A fully vaccinated person who has a known exposure to someone with suspected or confirmed COVID-19 should be tested 3-5 days after exposure. They do not have to quarantine but should wear a mask in public indoor settings for 14 days or until they receive a negative test result. Monitoring for symptoms, wearing a mask, hand washing, and social distancing are still recommended until the 14th day after exposure.

Definition of fully vaccinated: Completed 2 dose series of Moderna or 2 dose series of Pfizer at least 2 weeks ago OR received 1 dose of Johnson & Johnson at least 2 weeks ago.

Testing too early can produce a false negative result. It is reasonable to wait until day 3 of symptoms to be tested if symptoms are mild and manageable at home. It is still necessary to quarantine if symptoms are present.

If an individual tests positive for COVID-19, they should quarantine for a minimum of 10 days. If asymptomatic, the 10 days starts the day of the positive test. If symptomatic, the 10 days start on the day of first symptoms. If symptoms have not improved after 10 days, the individual should remain in quarantine until they are fever free without fever-reducing medications for 24 hours and there has been improvement in other symptoms.

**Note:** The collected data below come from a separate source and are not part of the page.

Lemma length_cat_row pre post dv ts o :
  Forall (cat_shaped pre post dv) ts → o < numel pre →
  length (ts ≫= λ t, slab o (dim_size (length pre) t * numel post) (data t)) =
    sum_list (dim_size (length pre) <$> ts) * numel post.
Proof.
  intros Hts Ho. induction Hts as [|t ts (n & Hs & _ & Hw) _ IH]; [done|].
  rewrite bind_cons, length_app, IH, fmap_cons. simpl.
  rewrite length_slab; [lia|].
  rewrite Hw, Hs, numel_app, numel_cons, (cat_shaped_dim_size _ _ dv _ _ Hs).
  apply Nat.mul_le_mono_r. lia.
Qed.

Lemma length_cat_data pre post dv ts :
  Forall (cat_shaped pre post dv) ts →
  length (cat_data (length pre) (numel pre) (numel post) ts) =
    numel (pre ++ sum_list (dim_size (length pre) <$> ts) :: post).
Proof.
  intros Hts. unfold cat_data.
  rewrite (length_bind_const _ _
    (sum_list (dim_size (length pre) <$> ts) * numel post)).
  - by rewrite length_seq, numel_app, numel_cons.
  - intros o Ho%elem_of_seq. apply (length_cat_row pre post dv); [done|lia].
Qed.

(** [torch.cat] of tensors that agree off the concatenation
    dimension succeeds; the sizes along that dimension add up. *)
Lemma cat_Ok pre post dv t0 ts :
  Forall (cat_shaped pre post dv) (t0 :: ts) →
  cat (t0 :: ts) (length pre) =
    Ok (Tensor (pre ++ sum_list (dim_size (length pre) <$> t0 :: ts) :: post)
          (cat_data (length pre) (numel pre) (numel post) (t0 :: ts)) dv).
Proof.
  intros Hall. pose proof (Forall_inv Hall) as Ht0.
  destruct Ht0 as (n0 & Hs0 & Hd0 & Hw0).
  assert (forallb (cat_compatible (length pre) t0) (t0 :: ts) = true) as Hc.
  { apply forallb_true_Forall. eapply Forall_impl; [|exact Hall].
    intros t Ht. simpl in Ht.
    eapply cat_shaped_compatible; [|exact Ht]. by exists n0. }
  assert (forallb (λ t, bool_decide (dev t = dev t0)) (t0 :: ts) = true) as Hd.
  { apply forallb_true_Forall. eapply Forall_impl; [|exact Hall].
    intros t Ht. simpl in Ht. apply bool_decide_eq_true.
    eapply cat_shaped_compatible; [|exact Ht]. by exists n0. }
  unfold cat. rewrite Hc, Hd, bool_decide_eq_true_2
    by (rewrite Hs0, length_app; simpl; lia).
  simpl. by rewrite Hs0, take_app_length, drop_middle, Hd0.
Qed.

Lemma cat_wf pre post dv ts r :
  Forall (cat_shaped pre post dv) ts → cat ts (length pre) = Ok r → wf r.
Proof.
  destruct ts as [|t0 ts]; [done|]. intros Hall.
  rewrite (cat_Ok pre post dv) by done. intros [= <-].
  unfold wf. simpl. by apply (length_cat_data pre post dv).
Qed.

(** One tensor that disagrees off the concatenation dimension makes
    [torch.cat] raise. *)
Lemma cat_size_mismatch t0 ts dim t :
  dim < length (shape t0) → t ∈ t0 :: ts → cat_compatible dim t0 t = false →
  cat (t0 :: ts) dim = Err (RuntimeError SizeMismatch).
Proof.
  intros Hdim Ht Hbad. unfold cat.
  rewrite bool_decide_eq_true_2 by done.
  by rewrite (forallb_false_elem (cat_compatible dim t0) _ t).
Qed.

(** Along dimension 0 the data are laid one after the other. *)
Lemma cat_data_dim0 post dv ts :
  Forall (cat_shaped [] post dv) ts →
  cat_data 0 1 (numel post) ts = ts ≫= data.
Proof.
  intros Hts. unfold cat_data. simpl. rewrite app_nil_r.
  induction Hts as [|t ts (n & Hs & _ & Hw) _ IH]; [done|].
  rewrite !bind_cons, IH. f_equal. unfold slab. simpl.
  apply take_ge. simpl in Hs. unfold dim_size.
  by rewrite Hw, Hs, numel_cons.
Qed.

Lemma cat_dim0 rest dv t0 ts :
  Forall (cat_shaped [] rest dv) (t0 :: ts) →
  cat (t0 :: ts) 0 =
    Ok (Tensor (sum_list (dim_size 0 <$> t0 :: ts) :: rest)
          ((t0 :: ts) ≫= data) dv).
Proof.
  intros Hall. pose proof (cat_Ok [] rest dv t0 ts Hall) as Hc.
  change (length []) with 0 in Hc. rewrite numel_nil in Hc.
  by rewrite (cat_data_dim0 rest dv) in Hc.
Qed.

Lemma bind_replicate {A B} (f : A → list B) n (x : A) :
  replicate n x ≫= f = tile n (f x).
Proof.
  induction n as [|n IH]; [done|].
  cbn [replicate]. by rewrite bind_cons, IH, tile_S.
Qed.

(** [torch.cat((t,) * n)]: [n] copies of [t] along dimension 0. *)
Lemma cat_replicate_dim0 n k rest t :
  0 < n → shape t = k :: rest → wf t →
  cat (replicate n t) 0 =
    Ok (Tensor (n * k :: rest) (tile n (data t)) (dev t)).
Proof.
  intros Hn Hs Hw. destruct n as [|n]; [lia|].
  assert (Forall (cat_shaped [] rest (dev t)) (replicate (S n) t)) as Hall.
  { apply Forall_replicate. by exists k. }
  change (replicate (S n) t) with (t :: replicate n t) in *.
  rewrite (cat_dim0 rest (dev t)) by done.
  change (t :: replicate n t) with (replicate (S n) t).
  rewrite bind_replicate, fmap_replicate, sum_list_replicate.
  unfold dim_size. by rewrite Hs.
Qed.

(** Two tensors along dimension 0. *)
Lemma cat_pair_dim0 n1 n2 rest dv a b :
  shape a = n1 :: rest → shape b = n2 :: rest → dev a = dv → dev b = dv →
  wf a → wf b →
  cat [a; b] 0 = Ok (Tensor (n1 + n2 :: rest) (data a ++ data b) dv).
Proof.
  intros Ha Hb Hda Hdb Hwa Hwb.
  rewrite (cat_dim0 rest dv) by (apply Forall_two; by eexists).
  simpl. unfold dim_size. rewrite Ha, Hb. simpl.
  by rewrite app_nil_r, Nat.add_0_r.
Qed.

Lemma wf_cat_pair_dim0 n1 n2 rest dv a b :
  shape a = n1 :: rest → shape b = n2 :: rest → wf a → wf b →
  wf (Tensor (n1 + n2 :: rest) (data a ++ data b) dv).
Proof.
  unfold wf. intros Ha Hb Hwa Hwb. simpl.
  rewrite length_app, Hwa, Hwb, Ha, Hb, !numel_cons. lia.
Qed.

Lemma wf_tile n k rest dv t :
  shape t = k :: rest → wf t → wf (Tensor (n * k :: rest) (tile n (data t)) dv).
Proof.
  unfold wf. intros Hs Hw. simpl.
  rewrite length_tile, Hw, Hs, !numel_cons. lia.
Qed.

(** Two tensors along dimension 1 (the channels of a batch): they must
    have the same number of rows. *)
Lemma cat_pair_dim1 n c1 c2 post dv a b :
  shape a = n :: c1 :: post → shape b = n :: c2 :: post →
  dev a = dv → dev b = dv → wf a → wf b →
  ∃ r, cat [a; b] 1 = Ok r
       ∧ shape r = n :: c1 + c2 :: post ∧ dev r = dv ∧ wf r.
Proof.
  intros Ha Hb Hda Hdb Hwa Hwb.
  assert (Forall (cat_shaped [n] post dv) [a; b]) as Hall
    by (apply Forall_two; [by exists c1|by exists c2]).
  pose proof (cat_Ok [n] post dv a [b] Hall) as Hc.
  pose proof (cat_wf [n] post dv [a; b] _ Hall Hc) as Hw.
  eexists. split; [exact Hc|]. split; [|done]. simpl.
  unfold dim_size. rewrite Ha, Hb. simpl. by rewrite Nat.add_0_r.
Qed.

(** The data of two tensors joined along dimension 1: for each row,
    the block of the first, then the block of the second. *)
Lemma cat_pair_dim1_data n c1 c2 post dv a b r :
  shape a = n :: c1 :: post → shape b = n :: c2 :: post →
  dev a = dv → dev b = dv → wf a → wf b →
  cat [a; b] 1 = Ok r →
  data r = o ← seq 0 n;
           slab o (c1 * numel post) (data a) ++ slab o (c2 * numel post) (data b).
Proof.
  intros Ha Hb Hda Hdb Hwa Hwb.
  assert (Forall (cat_shaped [n] post dv) [a; b]) as Hall
    by (apply Forall_two; [by exists c1|by exists c2]).
  pose proof (cat_Ok [n] post dv a [b] Hall) as Hc.
  change (length [n]) with 1 in Hc. rewrite Hc. intros [= <-]. cbn [data].
  unfold cat_data, dim_size. rewrite numel_cons, numel_nil, Nat.mul_1_r.
  apply list_bind_ext; [|done]. intros o.
  rewrite !bind_cons, Ha, Hb. simpl. by rewrite app_nil_r.
Qed.

(** The blocks of a list built block by block. *)
Lemma slab_bind_seq (f : nat → list R) n k len :
  (∀ o, o < n → length (f o) = len) → k < n →
  slab k len (seq 0 n ≫= f) = f k.
Proof.
  intros Hf Hk. unfold slab.
  replace n with (k + S (n - S k)) by lia.
  rewrite seq_app, bind_app. cbn [seq Nat.add]. rewrite bind_cons.
  rewrite drop_app_length'.
  - rewrite take_app_length'; [done|]. symmetry. apply Hf. lia.
  - rewrite (length_bind_const _ _ len), length_seq; [lia|].
    intros o Ho%elem_of_seq. apply Hf. lia.
Qed.

Lemma slab_app_l k len d d' :
  (k + 1) * len ≤ length d → slab k len (d ++ d') = slab k len d.
Proof.
  intros Hle. unfold slab. rewrite drop_app_le by lia.
  apply take_app_le. rewrite length_drop. lia.
Qed.
(* ===== verification/Externals.v ===== *)
(** * Externals: the code [gan.py] calls that is not under [src/]

    [train_gan] drives five things it does not define: the two networks
    ([generator.Generator], [discriminator.Discriminator]), PyTorch's
    reverse-mode differentiation and its Adam optimizer, the helpers of
    [util_ops] (mask geometry and the hinge loss), and random number
    generators (Python's [random], PyTorch's sampler).  Each is a class
    of operations here, with a second class for the contract the training
    loop relies on.  The contracts are about shapes, devices and
    well-formedness only: nothing is assumed about what a network
    computes.

    The file [Toy] instantiates every class, so that the training loop
    runs by computation and no contract is vacuous. *)

From stdpp Require Import base tactics option list numbers.
From Stdlib Require Import QArith.
From S2P Require Import Prelude Scalar Tensor.
Close Scope Q_scope.

(** ** Random number generators *)

Class Random (Rng : Type) : Type := {
  (** the index drawn by [random.choice] among [n] items *)
  rand_below : nat → Rng → nat * Rng;
  (** the order in which a shuffling [DataLoader] visits [n] samples *)
  randperm : nat → Rng → list nat * Rng;
}.

Class RandomOk (Rng : Type) `{Random Rng} : Prop := {
  rand_below_lt n g : 0 < n → (rand_below n g).1 < n;
  randperm_perm n g : (randperm n g).1 ≡ₚ seq 0 n;
}.

(** ** The networks *)

Class Models (R : Type) : Type := {
  gen_params : Type;
  dis_params : Type;
  (** the number of channels of an image, and its height and width
      (module [params]) *)
  img_channels : nat;
  img_h : nat;
  img_w : nat;
  (** the shape of the discriminator's score for one image *)
  dis_out : list nat;
  (** [Generator.forward(xin, mask)] in training or evaluation mode: the
      coarse result, the refined result and a third value the trainer
      ignores *)
  gen_forward : bool → gen_params → tensor R → tensor R →
                result (tensor R * tensor R * tensor R);
  (** [Discriminator.forward(x)] *)
  dis_forward : bool → dis_params → tensor R → result (tensor R);
}.

(** [like a b]: [b] has the shape and device of [a] and is well formed. *)
Definition like {R} (a b : tensor R) : Prop :=
  shape b = shape a ∧ dev b = dev a ∧ wf b.

Class ModelsOk (R : Type) `{Models R} : Prop := {
  (** On a batch of images with a mask of the image size the generator
      returns two images per input image. *)
  gen_forward_ok tr θ xin mask n :
    shape xin = [n; img_channels; img_h; img_w] → wf xin →
    shape mask = [1; 1; img_h; img_w] → wf mask → dev mask = dev xin →
    ∃ x1 x2 x3, gen_forward tr θ xin mask = Ok (x1, x2, x3)
                ∧ like xin x1 ∧ like xin x2;
  (** On a batch of images with their mask as an extra channel the
      discriminator returns one score per image. *)
  dis_forward_ok tr θ x n :
    shape x = [n; S img_channels; img_h; img_w] → wf x →
    ∃ y, dis_forward tr θ x = Ok y
         ∧ shape y = n :: dis_out ∧ dev y = dev x ∧ wf y;
}.

(** ** Differentiation and optimisation

    [derive L θ] is the gradient at [θ] of the loss [L], a function of
    the parameters: what [loss.backward()] adds to the [.grad] buffers.
    [adam_step] is [optimizer.step()]. *)

Class Autograd (R Θ : Type) : Type := {
  grad_t : Type;
  grad_add : grad_t → grad_t → grad_t;
  derive : (Θ → result R) → Θ → grad_t;
  opt_t : Type;
  (** [optim.Adam(params, lr=lr, betas=(b1, b2))] *)
  adam_new : Q → Q * Q → opt_t;
  adam_step : opt_t → Θ → grad_t → opt_t * Θ;
}.

(** The gradient depends on the loss as a function, not on how it is
    written. *)
Class AutogradOk (R Θ : Type) `{Autograd R Θ} : Prop := {
  derive_ext (L L' : Θ → result R) θ :
    (∀ θ', L θ' = L' θ') → derive L θ = derive L' θ;
}.

(** ** [util_ops] *)

Class UtilOps (R Rng : Type) : Type := {
  bbox : Type;
  random_bbox : Rng → bbox * Rng;
  bbox2mask : bbox → tensor R;
  brush_stroke_mask : Rng → tensor R * Rng;
  (** [gan_hinge_loss(pos, neg, device)]: the generator's and the
      discriminator's loss *)
  gan_hinge_loss : tensor R → tensor R → torch_device → result (tensor R * tensor R);
}.

(** A mask for images of height [h] and width [w]: one channel, one
    image, every value [0] (keep) or [1] (fill). *)
Definition is_mask `{Scalar R} (h w : nat) (m : tensor R) : Prop :=
  shape m = [1; 1; h; w] ∧ wf m ∧ Forall is_binary (data m).

#[export] Instance is_mask_dec `{Scalar R} h w (m : tensor R) : Decision (is_mask h w m).
Proof. unfold is_mask. apply _. Defined.

(** A loss: a well-formed tensor without dimensions on [dv]. *)
Definition is_loss `{Scalar R} (dv : torch_device) (l : tensor R) : Prop :=
  shape l = [] ∧ wf l ∧ dev l = dv.

Class UtilOpsOk (R Rng : Type) `{Scalar R, Models R, UtilOps R Rng} : Prop := {
  bbox2mask_ok b : is_mask img_h img_w (bbox2mask b);
  brush_stroke_mask_ok g : is_mask img_h img_w (brush_stroke_mask g).1;
  gan_hinge_loss_ok pos neg dv :
    wf pos → wf neg → shape pos = shape neg → dev pos = dv → dev neg = dv →
    ∃ gl dl, gan_hinge_loss pos neg dv = Ok (gl, dl)
             ∧ is_loss dv gl ∧ is_loss dv dl;
}.

(** ** Lemmas *)

Section like_lemmas.
Context `{Scalar R}.
Implicit Types (a b c : tensor R).

Lemma like_refl a : wf a → like a a.
Proof. by intros; repeat split. Qed.

Lemma like_trans a b c : like a b → like b c → like a c.
Proof. intros (? & ? & ?) (? & ? & ?). repeat split; congruence. Qed.

Lemma like_to dv a : wf a → dev a = dv → like a (to dv a).
Proof. by intros; repeat split. Qed.

Lemma is_loss_item dv (l : tensor R) : is_loss dv l → ∃ x, data l = [x].
Proof.
  intros (Hs & Hw & _). unfold wf in Hw. rewrite Hs, numel_nil in Hw.
  destruct (data l) as [|x [|y d]]; simplify_eq/=. by exists x.
Qed.

Lemma is_loss_eq dv (l : tensor R) : is_loss dv l → ∃ x, l = Tensor [] [x] dv.
Proof.
  intros Hl. destruct (is_loss_item dv l Hl) as [x Hx].
  destruct l as [sh d dv'], Hl as (? & _ & ?). simplify_eq/=. by exists x.
Qed.

Lemma is_mask_length h w (m : tensor R) : is_mask h w m → length (data m) = h * w.
Proof.
  intros (Hs & Hw & _). unfold wf in Hw.
  rewrite Hw, Hs, !numel_cons, numel_nil. lia.
Qed.

Lemma is_mask_to h w dv (m : tensor R) : is_mask h w m → is_mask h w (to dv m).
Proof. done. Qed.
End like_lemmas.
(* ===== verification/Toy.v ===== *)
(** * Toy: executable instances of the external interfaces

    Small stand-ins for the parts outside [src/], over any scalar type
    and any image size: networks with one parameter each, a
    finite-difference [derive], an optimizer that subtracts the
    gradient, two box masks and a full mask, and a counter as random
    number generator.  They satisfy the contracts of [Externals], which
    shows the contracts consistent, and they make [train_gan] run by
    computation at the concrete inputs the theorems are applied to:
    [Toy] fixes integers and images of one channel, one row and two
    columns, [ToyRgb] rationals and RGB images of two rows and two
    columns, the images [ops_data.preprocess] produces. *)

From stdpp Require Import base tactics option list numbers.
From Stdlib Require Import QArith Qcanon.
From S2P Require Import Prelude Scalar Tensor Externals.
Close Scope Q_scope.
Close Scope Qc_scope.

(** ** The stand-ins, for any scalar type and image size *)

Section small.
Context {R : Type} `{MaskLaws R}.
Variables (c h w : nat).

(** One score per image: the parameter times the sum of its elements. *)
Definition small_dis (θ : R) (x : tensor R) : result (tensor R) :=
  match shape x with
  | n :: rest =>
      Ok (Tensor [n; 1]
            ((λ ch, θ * sc_sum ch)%sc <$> reshape (replicate n (numel rest)) (data x))
            (dev x))
  | [] => Err (RuntimeError (External 0))
  end.

(** The coarse result shifts the input by the parameter, the refined
    result scales it. *)
Definition small_gen (θ : R) (xin mask : tensor R) :
    result (tensor R * tensor R * tensor R) :=
  Ok (unop (λ x, x + θ)%sc xin, unop (λ x, θ * x + 1)%sc xin, mask).

Definition small_models : Models R := {|
  gen_params := R;
  dis_params := R;
  img_channels := c;
  img_h := h;
  img_w := w;
  dis_out := [1];
  gen_forward := λ _, small_gen;
  dis_forward := λ _, small_dis;
|}.

(** Differentiation by finite differences, descent by subtraction. *)
Definition small_derive (L : R → result R) (θ : R) : R :=
  match L (θ + 1)%sc, L θ with
  | Ok a, Ok b => (a - b)%sc
  | _, _ => 0%sc
  end.

Definition small_autograd : Autograd R R := {|
  grad_t := R;
  grad_add := sc_add;
  derive := small_derive;
  opt_t := nat;
  adam_new := λ _ _, 0;
  adam_step := λ o θ g, (S o, (θ - g)%sc);
|}.

(** Box [b] fills the pixels whose position has the parity of [b]. *)
Definition small_bbox2mask (b : nat) : tensor R :=
  Tensor [1; 1; h; w]
    ((λ k, if decide (k `mod` 2 = b) then 1%sc else 0%sc) <$> seq 0 (h * w)) Cpu.

Definition small_brush : tensor R := Tensor [1; 1; h; w] (replicate (h * w) 1%sc) Cpu.

Definition small_hinge (pos neg : tensor R) (dv : torch_device) :
    result (tensor R * tensor R) :=
  let hinge_pos := mean (unop (λ x, sc_max 0 (1 - x))%sc pos) in
  let hinge_neg := mean (unop (λ x, sc_max 0 (1 + x))%sc neg) in
  d_loss ← add (to dv hinge_pos) (to dv hinge_neg);
  Ok (to dv (Tensor.neg (mean neg)), d_loss).

Definition small_util : UtilOps R nat := {|
  bbox := nat;
  random_bbox := λ g, (g `mod` 2, S g);
  bbox2mask := small_bbox2mask;
  brush_stroke_mask := λ g, (small_brush, S g);
  gan_hinge_loss := small_hinge;
|}.

(** *** The contracts hold *)

Lemma small_autograd_ok : @AutogradOk R R small_autograd.
Proof. split. intros L L' θ HL. simpl. unfold small_derive. by rewrite !HL. Qed.

Lemma small_dis_ok θ (x : tensor R) n rest :
  shape x = n :: rest → wf x →
  ∃ y, small_dis θ x = Ok y ∧ shape y = [n; 1] ∧ dev y = dev x ∧ wf y.
Proof.
  intros Hs Hw. unfold small_dis. rewrite Hs. eexists. split; [done|].
  repeat split. unfold wf. simpl.
  rewrite length_fmap, length_reshape, length_replicate.
  rewrite !numel_cons, numel_nil. lia.
Qed.

Lemma small_models_ok : @ModelsOk R small_models.
Proof.
  split; simpl.
  - intros _ θ xin mask n Hs Hw _ _ _. eexists _, _, _. split; [done|].
    split; repeat split; by apply unop_wf.
  - intros _ θ x n Hs Hw.
    destruct (small_dis_ok θ x n [S c; h; w] Hs Hw) as (y & ? & ? & ? & ?).
    by exists y.
Qed.

Lemma small_bbox2mask_ok b : is_mask h w (small_bbox2mask b).
Proof.
  split; [done|]. split.
  - unfold wf. cbn [data shape small_bbox2mask].
    rewrite length_fmap, length_seq, !numel_cons, numel_nil. lia.
  - simpl. apply Forall_fmap, Forall_true. intros k. simpl.
    case_decide; [by right|by left].
Qed.

Lemma small_brush_ok : is_mask h w small_brush.
Proof.
  split; [done|]. split.
  - unfold wf. cbn [data shape small_brush].
    rewrite length_replicate, !numel_cons, numel_nil. lia.
  - simpl. apply Forall_replicate. by right.
Qed.

Lemma small_util_ok : @UtilOpsOk R nat _ small_models small_util.
Proof.
  split; simpl.
  - apply small_bbox2mask_ok.
  - intros _. apply small_brush_ok.
  - intros pos neg dv _ _ _ _ _. unfold small_hinge, add.
    unfold to, mean, unop. simpl. rewrite binop_scalars. simpl.
    eexists _, _. split; [done|]. by split.
Qed.
End small.

(** ** Integers, one channel, one row, two columns *)

Module Toy.

(** Random numbers: a counter. *)
#[export] Instance toy_random : Random nat := {|
  rand_below := λ n g, (g `mod` n, S g);
  randperm := λ n g, (if Nat.even g then seq 0 n else reverse (seq 0 n), S g);
|}.

#[export] Instance toy_random_ok : RandomOk nat.
Proof.
  split; simpl.
  - intros n g Hn. apply Nat.mod_upper_bound. lia.
  - intros n g. destruct (Nat.even g); [done|]. apply reverse_Permutation.
Qed.

#[export] Instance toy_models : Models Z := small_models 1 1 2.
#[export] Instance toy_autograd : Autograd Z Z := small_autograd.
#[export] Instance toy_util : UtilOps Z nat := small_util 1 2.
#[export] Instance toy_autograd_ok : AutogradOk Z Z := small_autograd_ok.
#[export] Instance toy_models_ok : ModelsOk Z := small_models_ok 1 1 2.
#[export] Instance toy_util_ok : UtilOpsOk Z nat := small_util_ok 1 1 2.
End Toy.

(** ** Rationals, three channels, two rows, two columns *)

Module ToyRgb.
#[export] Instance rgb_models : Models Qc := small_models 3 2 2.
#[export] Instance rgb_autograd : Autograd Qc Qc := small_autograd.
#[export] Instance rgb_util : UtilOps Qc nat := small_util 2 2.
#[export] Instance rgb_autograd_ok : AutogradOk Qc Qc := small_autograd_ok.
#[export] Instance rgb_models_ok : ModelsOk Qc := small_models_ok 3 2 2.
#[export] Instance rgb_util_ok : UtilOpsOk Qc nat := small_util_ok 3 2 2.
End ToyRgb.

If a household member tests positive for COVID, the time of quarantine for other household members is 17-20 days. This is because the positive individual can be contagious on day 10. This means a household member could be exposed on day 10 and then would need to quarantine for 7-10 days. See the beginning of this document for further explanation regarding when to discontinue quarantine if exposed.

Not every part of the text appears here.